At some point I decided to try indexeddb and just get rid of a lot of complexity. IndexedDB is an absolutely horrible Javascript API piece of sh*. But with some kotlin coroutine wrappers, I got it to do what I wanted and unlike OPFS it just works pretty much in all browsers. Also it has similarly relaxed storage quota so you should be able to cram tens/hundreds of MB of data in there without issues (any more might work but is probably not a great idea for sync performance reasons). It's querying is much more limited. But it works for our mostly simple access pattern of getting and storing stuff by id only and maybe doing some things with timestamps, keyword columns, etc.
If somebody is interested, I put a gist here with the kotlin file that does all the interaction with indexed db: https://gist.github.com/jillesvangurp/c6923ac3c6f17fa36dd023...

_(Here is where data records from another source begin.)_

Lemma heap_used_insert m b blk blk' :
  m !! b = Some blk ->
  heap_used (<[b := blk']> m) =
  heap_used m - (if blk_live blk && blk_heap blk then blk_cells blk else 0)
              + (if blk_live blk' && blk_heap blk' then blk_cells blk' else 0).
Proof.
  revert b. induction m as [|x m IH]; intros b Hb; [discriminate|].
  destruct b as [|b].
  - injection Hb as ->. change (<[0%nat := blk']> (blk :: m)) with (blk' :: m).
    cbn [heap_used]. lia.
  - change (<[S b := blk']> (x :: m)) with (x :: <[b := blk']> m).
    cbn [heap_used]. rewrite (IH b Hb). lia.
Qed.

Lemma heap_used_kill m b blk :
  m !! b = Some blk -> blk_live blk = true -> blk_heap blk = true ->
  heap_used (mem_kill m b) = heap_used m - blk_cells blk.
Proof.
  intros Hb Hl Hh. unfold mem_kill. rewrite Hb, (heap_used_insert m b blk _ Hb), Hl, Hh.
  cbn. lia.
Qed.

(** ** The shape of a memory *)

Lemma shape_length m m' : shape m' = shape m -> length m' = length m.
Proof. intros H. apply (f_equal length) in H. unfold shape in H. now rewrite !length_map in H. Qed.

Lemma shape_lookup m m' b blk :
  shape m' = shape m -> m !! b = Some blk ->
  exists blk', m' !! b = Some blk' /\ blk_shape blk' = blk_shape blk.
Proof.
  intros H Hb. apply (f_equal (fun l => l !! b)) in H. unfold shape in H.
  rewrite !list_lookup_fmap, Hb in H. destruct (m' !! b) as [blk'|]; [|discriminate].
  exists blk'. split; [reflexivity|]. cbn in H. congruence.
Qed.

Lemma shape_heap_used m m' : shape m' = shape m -> heap_used m' = heap_used m.
Proof.
  revert m'. induction m as [|blk m IH]; intros [|blk' m']; try discriminate; [reflexivity|].
  unfold shape. cbn [map heap_used]. intros [= Hl Hh _ Hd Hm].
  unfold blk_cells. rewrite Hl, Hh, Hd. f_equal. now apply IH.
Qed.

Lemma shape_set m b o v : shape (mem_set m b o v) = shape m.
Proof.
  unfold mem_set, shape. destruct (m !! b) as [blk|] eqn:Hb; [|reflexivity].
  rewrite list_fmap_insert. apply list_insert_id. rewrite list_lookup_fmap, Hb.
  unfold blk_shape. cbn. now rewrite length_insert.
Qed.

Lemma shape_write m b o bs : shape (mem_write m b o bs) = shape m.
Proof.
  revert m o. induction bs as [|x bs IH]; intros m o; [reflexivity|].
  cbn [mem_write]. now rewrite IH, shape_set.
Qed.

Lemma heap_used_set m b o v : heap_used (mem_set m b o v) = heap_used m.
Proof. apply shape_heap_used, shape_set. Qed.

Lemma heap_used_write m b o bs : heap_used (mem_write m b o bs) = heap_used m.
Proof. apply shape_heap_used, shape_write. Qed.

Lemma shape_cells blk blk' : blk_shape blk' = blk_shape blk -> blk_cells blk' = blk_cells blk.
Proof. unfold blk_cells. now intros [= _ _ _ ->]. Qed.

Lemma fresh_block_cells n :
  0 <= n + malloc_slack n ->
  blk_cells (fresh_block n) = Z.of_nat (length (malloc_header n)) + n + malloc_slack n.
Proof.
  intros Hn. unfold blk_cells, fresh_block. cbn.
  rewrite length_app, length_map, length_replicate. lia.
Qed.

Lemma heap_used_fresh m n :
  heap_used (m ++ [fresh_block n]) = heap_used m + blk_cells (fresh_block n).
Proof. rewrite heap_used_app. cbn. lia. Qed.

(** ** Outcomes of the accesses and of the library calls *)

Lemma load_ends p m :
  ends (load p) m
    (fun v m' => m' = m /\ exists b o, p = Ptr b o /\ cell m b o = Some (Some v)) genuine.
Proof.
  apply ends_intro; [intros v m' H; now apply load_inv|].
  intros f H. now apply load_fault in H.
Qed.

Lemma load_char_ends p m :
  ends (load_char p) m
    (fun c m' => m' = m /\
       exists b o v, p = Ptr b o /\ cell m b o = Some (Some v) /\ c = char_val v) genuine.
Proof.
  apply ends_intro; [intros c m' H; now apply load_char_inv|].
  intros f H. now apply load_char_fault, load_fault in H.
Qed.

Lemma store_inv p v m u m' :
  store p v m = Ok (u, m') ->
  exists b o, p = Ptr b o /\ is_Some (cell m b o) /\ m' = mem_set m b o v.
Proof.
  unfold store. destruct p as [|b o]; [discriminate|].
  destruct (m !! b) as [blk|] eqn:Hb; [|discriminate].
  destruct (blk_live blk) eqn:Hl; [|discriminate].
  destruct (blk_cell blk o) as [c|] eqn:Hc; [|discriminate].
  intros [= <- <-]. exists b, o. split; [reflexivity|split].
  - exists c. apply cell_Some. eauto.
  - unfold mem_set. now rewrite Hb.
Qed.

Lemma store_fault p v m f : store p v m = Fault f -> genuine f.
Proof.
  unfold store. destruct p as [|b o]; [intros [= <-]; done|].
  destruct (m !! b) as [blk|]; [|intros [= <-]; done].
  destruct (blk_live blk); [|intros [= <-]; done].
  destruct (blk_cell blk o); [discriminate|intros [= <-]; done].
Qed.

Lemma store_wf p v m :
  mem_wf m -> is_byte v ->
  ends (store p v) m (fun _ m' => mem_wf m' /\ shape m' = shape m) genuine.
Proof.
  intros Hwf Hv. apply ends_intro; [|intros f; apply store_fault].
  intros u m' (b & o & _ & _ & ->)%store_inv.
  split; [now apply mem_wf_set|apply shape_set].
Qed.

Lemma malloc_wf `{!PlatformOk P} n m :
  mem_wf m ->
  ends (malloc n) m
    (fun p m' => mem_wf m' /\
       (p = Null /\ m' = m \/
        malloc_null m n = false /\ p = Ptr (length m) 0 /\ m' = m ++ [fresh_block n])) genuine.
Proof.
  intros Hwf. unfold ends, malloc. destruct (malloc_null m n) eqn:Hn; [auto|].
  split; [|auto]. apply mem_wf_app; [assumption|].
  now apply fresh_block_wf, (malloc_null_false m).
Qed.

Lemma free_inv p m u m' :
  free p m = Ok (u, m') ->
  p = Null /\ m' = m \/
  exists b blk, p = Ptr b 0 /\ m !! b = Some blk /\ blk_live blk = true /\
                blk_heap blk = true /\ m' = mem_kill m b.
Proof.
  unfold free. destruct p as [|b o]; [intros [= <- <-]; auto|].
  destruct (m !! b) as [blk|] eqn:Hb; [|discriminate].
  destruct (blk_live blk) eqn:Hl, (blk_heap blk) eqn:Hh, (Z.eqb_spec o 0) as [->|];
    try discriminate.
  intros [= <- <-]. right. exists b, blk. unfold mem_kill. rewrite Hb. auto.
Qed.

Lemma free_fault p m f : free p m = Fault f -> f = Dangling.
Proof.
  unfold free. destruct p as [|b o]; [discriminate|].
  destruct (m !! b) as [blk|]; [|now intros [= <-]].
  destruct (_ && _); [discriminate|now intros [= <-]].
Qed.

Lemma free_wf p m :
  mem_wf m -> ends (free p) m (fun _ m' => mem_wf m' /\ length m' = length m) genuine.
Proof.
  intros Hwf. apply ends_intro; [|intros f ->%free_fault; done].
  intros u m' [[_ ->]|(b & blk & _ & _ & _ & _ & ->)]%free_inv; [auto|].
  split; [now apply mem_wf_kill|apply length_mem_kill].
Qed.

(** Freeing what [malloc] returned gives back what it took, whatever was
    stored in between. *)
Lemma malloc_free_heap n p m m1 m2 u m3 :
  p = Null /\ m1 = m \/ p = Ptr (length m) 0 /\ m1 = m ++ [fresh_block n] ->
  shape m2 = shape m1 -> free p m2 = Ok (u, m3) ->
  heap_used m3 = heap_used m.
Proof.
  intros Hm Hs Hf. pose proof (shape_heap_used _ _ Hs) as Hu.
  apply free_inv in Hf as [[-> ->]|(b & blk & -> & Hb & Hl & Hh & ->)].
  - now destruct Hm as [[_ ->]|[[=] _]].
  - destruct Hm as [[[=] _]|[[= ->] ->]].
    rewrite (heap_used_kill _ _ _ Hb Hl Hh), Hu, heap_used_fresh.
    destruct (shape_lookup _ _ _ _ (eq_sym Hs) Hb) as (blk' & Hb' & Hsh).
    rewrite lookup_fresh in Hb'. injection Hb' as <-.
    rewrite (shape_cells _ _ Hsh). lia.
Qed.

Lemma malloc_free_ends n p m m1 m2 :
  p = Null /\ m1 = m \/ p = Ptr (length m) 0 /\ m1 = m ++ [fresh_block n] ->
  mem_wf m2 -> shape m2 = shape m1 ->
  ends (free p) m2
    (fun _ m3 => mem_wf m3 /\ (length m <= length m3 <= S (length m))%nat /\
                 heap_used m3 = heap_used m) genuine.
Proof.
  intros Hm Hwf Hs. pose proof (free_wf p m2 Hwf) as Hf. unfold ends in *.
  destruct (free p m2) as [[u m3]|f] eqn:E; [|assumption].
  destruct Hf as [Hwf3 Hl3]. split; [assumption|]. split.
  - rewrite Hl3, (shape_length _ _ Hs).
    destruct Hm as [[_ ->]|[_ ->]]; [lia|]. rewrite length_app. simpl. lia.
  - exact (malloc_free_heap n p m m1 m2 u m3 Hm Hs E).
Qed.

(** [malloc] hands out no more than the heap holds, and [free] takes
    nothing. *)
Lemma malloc_heap n m p m' :
  heap_used m <= heap_size -> malloc n m = Ok (p, m') ->
  heap_used m <= heap_used m' <= heap_size.
Proof.
  intros Hu. unfold malloc. destruct (malloc_null m n) eqn:Hn; intros [= _ <-]; [lia|].
  apply malloc_null_false in Hn as (_ & _ & Hf%Z.ltb_ge).
  rewrite heap_used_fresh. pose proof (blk_cells_nonneg (fresh_block n)). lia.
Qed.

Lemma free_heap p m u m' : free p m = Ok (u, m') -> heap_used m' <= heap_used m.
Proof.
  intros [[_ ->]|(b & blk & _ & Hb & Hl & Hh & ->)]%free_inv; [lia|].
  rewrite (heap_used_kill _ _ _ Hb Hl Hh). pose proof (blk_cells_nonneg blk). lia.
Qed.

Lemma memcpy_from_wf k dst src i m :
  mem_wf m ->
  ends (memcpy_from k dst src i) m (fun _ m' => mem_wf m' /\ shape m' = shape m) genuine.
Proof.
  revert i m. induction k as [|k IH]; intros i m Hwf; [now apply ends_ret|].
  cbn [memcpy_from]. ends_step (apply load_ends) as c m1 (-> & b & o & _ & Hc).
  ends_step (apply store_wf; [assumption|eapply cell_wf_byte; eauto]) as _ m2 [Hwf2 Hl2].
  eapply ends_weaken; [apply IH, Hwf2| |auto].
  intros _ m3 [Hwf3 Hl3]. split; [assumption|congruence].
Qed.

Lemma memcpy_wf dst src n m :
  mem_wf m ->
  ends (memcpy dst src n) m (fun _ m' => mem_wf m' /\ shape m' = shape m) genuine.
Proof.
  intros Hwf. unfold memcpy. destruct dst as [|db d], src as [|sb s]; try done.
  destruct (overlap _ _ _); [done|]. now apply memcpy_from_wf.
Qed.

(** The offsets [strlen] reads are consecutive cells of one block. *)
Lemma strlen_offset `{!PlatformOk P} blk o n :
  block_wf blk -> 0 <= n ->
  (0 < n -> blk_lo blk <= index_off o 0 /\ index_off o 0 + n <= blk_hi blk) ->
  index_off o n = index_off o 0 + n.
Proof.
  intros (Hlo & _ & Hhi & _) Hn Hr. pose proof size_bits_min.
  destruct (Z.eq_dec n 0) as [->|]; [lia|].
  rewrite <- index_off_idem. apply index_off_small; lia.
Qed.

Lemma strlen_from_ends `{!PlatformOk P} m b blk o fuel n :
  mem_wf m -> m !! b = Some blk -> 0 <= n ->
  (0 < n -> blk_lo blk <= index_off o 0 /\ index_off o 0 + n <= blk_hi blk) ->
  (length (blk_data blk) - Z.to_nat n < fuel)%nat ->
  ends (strlen_from fuel (Ptr b o) n) m
    (fun r m' => m' = m /\ n <= r < Z.of_nat (length (blk_data blk))) genuine.
Proof.
  intros Hwf Hb. revert n. induction fuel as [|fuel IH]; intros n Hn Hr Hf; [lia|].
  cbn [strlen_from ptr_add].
  ends_step (apply load_ends) as c m' (-> & b' & o' & [= <- <-] & Hc).
  rewrite (strlen_offset blk o n (mem_wf_lookup _ _ _ Hwf Hb) Hn Hr) in Hc.
  apply cell_Some in Hc as (blk' & Hb' & _ & Hc). rewrite Hb in Hb'. injection Hb' as <-.
  apply blk_cell_range in Hc. unfold blk_hi in *.
  destruct (c =? 0); [apply ends_ret; split; [reflexivity|lia]|].
  eapply ends_weaken; [apply (IH (n + 1)); lia| |auto].
  intros r m' [-> Hr']. split; [reflexivity|lia].
Qed.

Lemma strlen_ends `{!PlatformOk P} p m :
  mem_wf m ->
  ends (strlen p) m (fun r m' => m' = m /\ 0 <= r < 2 ^ size_bits) genuine.
Proof.
  intros Hwf. change (ends (strlen_from (S (span p m)) p 0) m
                        (fun r m' => m' = m /\ 0 <= r < 2 ^ size_bits) genuine).
  destruct p as [|b o]; [done|]. destruct (m !! b) as [blk|] eqn:Hb.
  - eapply ends_weaken; [apply (strlen_from_ends m b blk o _ 0 Hwf Hb); try lia| |auto].
    + cbn [span]. rewrite Hb. lia.
    + intros r m' [-> Hr]. split; [reflexivity|].
      destruct (mem_wf_lookup _ _ _ Hwf Hb) as (? & ? & ? & _). unfold blk_hi in *.
      pose proof size_bits_min. rewrite pow2_size_bits by lia. lia.
  - cbn [strlen_from ptr_add]. eapply ends_bind; [apply load_ends|].
    intros c m' (_ & b' & o' & [= <- <-] & (blk & Hb' & _)%cell_Some). congruence.
Qed.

This is part of another project that I'm working on that will be OSS (MIT license) at some point that I parked half a year ago. I built that first and then decided to lift the implementation and use it on my map product (closed source). Has some limitations. Transactional callback hell is a thing that I need to tackle at some point. Mostly you use it like a glorified Map<String, T> where T is anything that you can convert to/from json via kotlinx serialization.
We're currently working on adding geospatial filtering so we can prioritize the areas the user is using and delete area they are not using. We have millions of things world wide (too much to fetch) but typical usage focuses on a handful of local areas. So we don't need to fetch everything all the time and can get away with only fetching a few tens/hundreds of things. But we do want caching, personalization, and real time updates from others to be reflected. And possibly offline support later. So, the requirements around this are complicated.
We're actually deprioritizing local storage because after putting our API on a diet we don't actually fetch that much data without caching. A few KB on map reposition, typically; the map tiles are larger.
Offline is something that generates a lot of interest from customers but that's mostly because mobile networks suck in Germany.